> _What is needed_: Each line below that carries the string "rewrite" must appear in the answer.

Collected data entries
Segment Open

Lemma reads_plain_args fs us vs : reads fs us vs -> Forall plain_arg us.
Proof. induction 1; by repeat constructor. Qed.

(** ** Properties *)

(** C32: formatting writes exactly the concatenation of its arguments' encodings
    over the start of the data area, growing it into the tail area and then by
    reallocation, leaves the head area and the data pointer alone and returns
    the length written; the result is well formed. *)
Theorem format_spec (b : SilcBuffer) (ap : list fmt_arg) :
  wf_buffer b -> Forall data_arg ap ->
  fits (head_area b) (data_area b) (tail_area b) (zlen (enc_args ap)) ->
  let '(b', ret) := silc_buffer_format b ap in
  wf_buffer b' /\ ret = zlen (enc_args ap) /\ head_area b' = head_area b /\
  data_area b' = enc_args ap ++ zdrop (zlen (enc_args ap)) (data_area b) /\
  tail_area b' = zdrop (zlen (enc_args ap) - zlen (data_area b)) (tail_area b).
Proof.
  intros Hwf Hap Hfit. pose proof (of_areas_eta b Hwf) as E.
  set (h := head_area b) in *. set (d := data_area b) in *. set (t := tail_area b) in *.
  clearbody h d t. subst b. rewrite format_areas by done.
  destruct Hfit as [? ?]. unfold SILC_MAX_ALLOC in *. zlen_facts.
  assert (zlen h + zlen (enc_args ap ++ zdrop (zlen (enc_args ap)) d)
    + zlen (zdrop (zlen (enc_args ap) - zlen d) t) < 2147483648).
  { rewrite zlen_app, !zlen_drop_max. lia. }
  rewrite of_areas_head, of_areas_data, of_areas_tail by done.
  split; [by apply of_areas_wf|done].
Qed.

Segment Closed

> _Task answer_:
  clearbody h d t. subst b. rewrite format_areas by done.
  { rewrite zlen_app, !zlen_drop_max. lia. }
  rewrite of_areas_head, of_areas_data, of_areas_tail by done.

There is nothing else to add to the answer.